# [Exercise requirements]
Where in the listing does the string "Inductive" appear? Copy every line that holds it.

# [Provided information]
<<<<

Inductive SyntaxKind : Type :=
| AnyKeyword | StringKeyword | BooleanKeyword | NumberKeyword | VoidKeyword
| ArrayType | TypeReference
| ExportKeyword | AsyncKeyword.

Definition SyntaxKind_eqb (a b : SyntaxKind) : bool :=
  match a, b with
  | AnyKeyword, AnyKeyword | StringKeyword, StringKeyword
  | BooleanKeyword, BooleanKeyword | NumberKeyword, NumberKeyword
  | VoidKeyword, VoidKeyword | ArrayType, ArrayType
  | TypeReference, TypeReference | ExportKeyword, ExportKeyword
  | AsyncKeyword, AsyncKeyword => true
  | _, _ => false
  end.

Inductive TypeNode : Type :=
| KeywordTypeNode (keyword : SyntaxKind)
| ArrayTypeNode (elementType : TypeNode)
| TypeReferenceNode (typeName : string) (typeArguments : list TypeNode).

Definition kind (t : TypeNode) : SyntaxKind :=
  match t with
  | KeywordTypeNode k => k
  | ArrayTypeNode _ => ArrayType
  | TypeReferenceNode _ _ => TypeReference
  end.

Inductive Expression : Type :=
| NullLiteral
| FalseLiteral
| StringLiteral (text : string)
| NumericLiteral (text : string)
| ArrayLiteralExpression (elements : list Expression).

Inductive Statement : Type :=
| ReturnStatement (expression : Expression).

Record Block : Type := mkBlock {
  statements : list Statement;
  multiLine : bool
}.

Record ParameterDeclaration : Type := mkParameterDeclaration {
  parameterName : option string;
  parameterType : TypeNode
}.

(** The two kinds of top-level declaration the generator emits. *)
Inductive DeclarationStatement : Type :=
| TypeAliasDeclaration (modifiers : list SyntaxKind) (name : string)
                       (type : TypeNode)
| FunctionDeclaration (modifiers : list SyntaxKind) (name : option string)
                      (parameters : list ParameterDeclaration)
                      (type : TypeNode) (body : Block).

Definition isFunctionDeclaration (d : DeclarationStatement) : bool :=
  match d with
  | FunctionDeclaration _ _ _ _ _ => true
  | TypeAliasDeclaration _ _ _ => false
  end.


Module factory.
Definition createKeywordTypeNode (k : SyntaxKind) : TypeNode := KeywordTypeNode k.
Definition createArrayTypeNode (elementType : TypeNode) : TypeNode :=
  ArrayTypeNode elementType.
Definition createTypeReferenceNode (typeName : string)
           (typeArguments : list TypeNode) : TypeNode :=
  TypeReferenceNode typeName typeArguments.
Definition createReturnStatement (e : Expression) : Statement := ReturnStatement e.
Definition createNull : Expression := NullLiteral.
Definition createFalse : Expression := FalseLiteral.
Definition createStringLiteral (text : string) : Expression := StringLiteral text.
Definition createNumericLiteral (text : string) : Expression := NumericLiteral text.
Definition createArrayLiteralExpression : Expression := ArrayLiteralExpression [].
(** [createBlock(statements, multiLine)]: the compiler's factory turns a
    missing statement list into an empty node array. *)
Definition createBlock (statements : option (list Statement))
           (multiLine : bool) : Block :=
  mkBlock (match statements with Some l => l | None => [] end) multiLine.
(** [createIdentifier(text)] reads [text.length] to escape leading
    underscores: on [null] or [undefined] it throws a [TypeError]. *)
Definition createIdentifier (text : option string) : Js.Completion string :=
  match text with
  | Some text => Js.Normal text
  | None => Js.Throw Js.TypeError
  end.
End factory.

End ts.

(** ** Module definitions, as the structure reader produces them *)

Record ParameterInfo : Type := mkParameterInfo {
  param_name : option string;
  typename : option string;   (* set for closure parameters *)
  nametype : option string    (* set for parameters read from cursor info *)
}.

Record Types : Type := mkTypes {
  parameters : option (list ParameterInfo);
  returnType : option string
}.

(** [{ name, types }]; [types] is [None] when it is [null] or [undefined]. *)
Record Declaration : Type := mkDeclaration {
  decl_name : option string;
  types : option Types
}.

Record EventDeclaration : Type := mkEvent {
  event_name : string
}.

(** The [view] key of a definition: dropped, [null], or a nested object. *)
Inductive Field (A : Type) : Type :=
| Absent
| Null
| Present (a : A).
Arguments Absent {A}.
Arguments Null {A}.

>>>>

# [Your response]
Inductive SyntaxKind : Type :=
Inductive TypeNode : Type :=
Inductive Expression : Type :=
Inductive Statement : Type :=
Inductive DeclarationStatement : Type :=
Inductive Field (A : Type) : Type :=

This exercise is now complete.